95th ESA Annual Meeting (August 1 -- 6, 2010)

PS 60-122 - Addressing global warming: Taking steps to transition from a coal mining past to a carbon-sequestering/biofuel producing future through establishment of high-diversity prairie

Wednesday, August 4, 2010
Exhibit Hall A, David L Lawrence Convention Center
Nina Sengupta, The Wilds, OH, USA & Auroville, Tamil Nadu, India, India, Nicole D. Cavender, Science and Conservation, The Morton Arboretum, Lisle, OH, Shana M. Byrd, Restoration Ecology, The Wilds, Cumberland, OH, David A.N. Ussiri, Carbon Management and Sequestration Center, The Ohio State University and Teresa J. Cutright, Department of Civil Engineering, The University of Akron
Background/Question/Methods

While we are taking stock of our past practices, present challenges, and future possibilities to cope with global warming – minimizing the use of fossil fuels and sequestering CO2 are generally accepted as useful strategies to reduce the warming effects. Biomass can be a source of fuel and/or an efficient cost effective means to sequester CO2 equivalent (CO2e) in plant materials and soil. However, growing biomass for these purpose involve making difficult land use choices as exemplified in the “food vs. fuel” debate. Moreover, it will be best if growing biomass for fuel or sequestration can be ecologically sound, encouraging biodiversity and improving soil. In Ohio alone, there are >280,000ha of previously surface mined land that are either severely degraded or with very low productivity potential. In 2008, at The Wilds in the Appalachian Ohio, a conservation-restoration team has initiated a long-term research in an 8.5ha area to establish high-diversity prairie on the reclaimed coal mine land. The objectives are to optimize biomass growth while encouraging diversity and to document the process to foster replication. The above-ground biomass can be used as feedstock for fuel while the root biomass will add essential organic matters improving the soil and sequestering CO2e.

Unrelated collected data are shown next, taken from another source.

(** * cbtools-autobench, package [nodes]: remote node provisioning

    A shallow embedding of [nodes/node.go].  A [Node] drives one remote host
    through an ssh client: it installs packages, uploads the Couchbase Server
    archive, creates the data and index paths, initialises the node, and
    partitions the attached EBS volume found by [ExtractLastVolumeName].

    Go strings are byte sequences and are modelled by [string] (one [ascii]
    per byte).  The functions of Go's standard library which the file calls
    ([strings.Split], [strings.Fields], [strings.Index], [fmt.Sprintf],
    [errors.Wrap], [fmt.Errorf], ...) are modelled first, then the remote
    client and the monad of effects, then the methods of [Node] in the order
    of the source. *)

From Stdlib Require Import String Ascii List ZArith Bool Lia.
Import ListNotations.

Local Open Scope string_scope.
Local Open Scope Z_scope.

(** ** Bytes and UTF-8 decoding (package [unicode/utf8]) *)

Definition byteVal (c : ascii) : Z := Z.of_N (N_of_ascii c).

(** [s[i]] for an index the caller has checked to be in range. *)
Definition byteAt (s : string) (i : nat) : Z :=
  match String.get i s with
  | Some c => byteVal c
  | None => 0
  end.

Definition RuneError : Z := 0xFFFD.

(** The table [first] of package utf8: [0xF0] for ASCII, [0xF1] for an
    invalid leading byte, otherwise the accept-range index in the high
    nibble and the sequence length in the low one. *)
Definition first (b : Z) : Z :=
  if b <? 0x80 then 0xF0
  else if b <? 0xC2 then 0xF1
  else if b <? 0xE0 then 0x02
  else if b =? 0xE0 then 0x13
  else if b <? 0xED then 0x03
  else if b =? 0xED then 0x23
  else if b <? 0xF0 then 0x03
  else if b =? 0xF0 then 0x34
  else if b <? 0xF4 then 0x04
  else if b =? 0xF4 then 0x44
  else 0xF1.

Definition acceptRanges (i : Z) : Z * Z :=
  match i with
  | 0 => (0x80, 0xBF)
  | 1 => (0xA0, 0xBF)
  | 2 => (0x80, 0x9F)
  | 3 => (0x90, 0xBF)
  | 4 => (0x80, 0x8F)
  | _ => (0, 0)
  end.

The first two years of establishment involved dividing the area into 10 replication blocks where each block was further divided into plots for various treatments, including land preparation: sub-soiling and tilling; six seed application: four single and two sets of multiple prairie species mixes with grasses, forbs, and legumes applied @430-500seeds/m2; fertilizer (di-ammonium phosphate) application @ 112kg/ha in half of the blocks selected at random in the second year; plus mow-management at the beginning of the growing season. 

Results/Conclusions

In the first year, the vegetation grew up to 60cm with a number of volunteer species, however, prairie species establishment increased in the second year. Based on the ground observation, a set of ancillary plots were established in the second year in a 0.4ha area to test two levels of high diversity prairie seed mixes (13 and 30 species) with constant phylogenetic variance on land with no till/low impact preparation. The current estimated biomass harvest potential is 3.1 metric ton ha−1 year−1 and sequestration potential is 3.7 megagram of CO2 ha−1 year−1. The research will progressively provide specific information on establishment, performance, and maintenance of low-input high diversity prairie in previously surface mined land to enable land owners and researchers to replicate.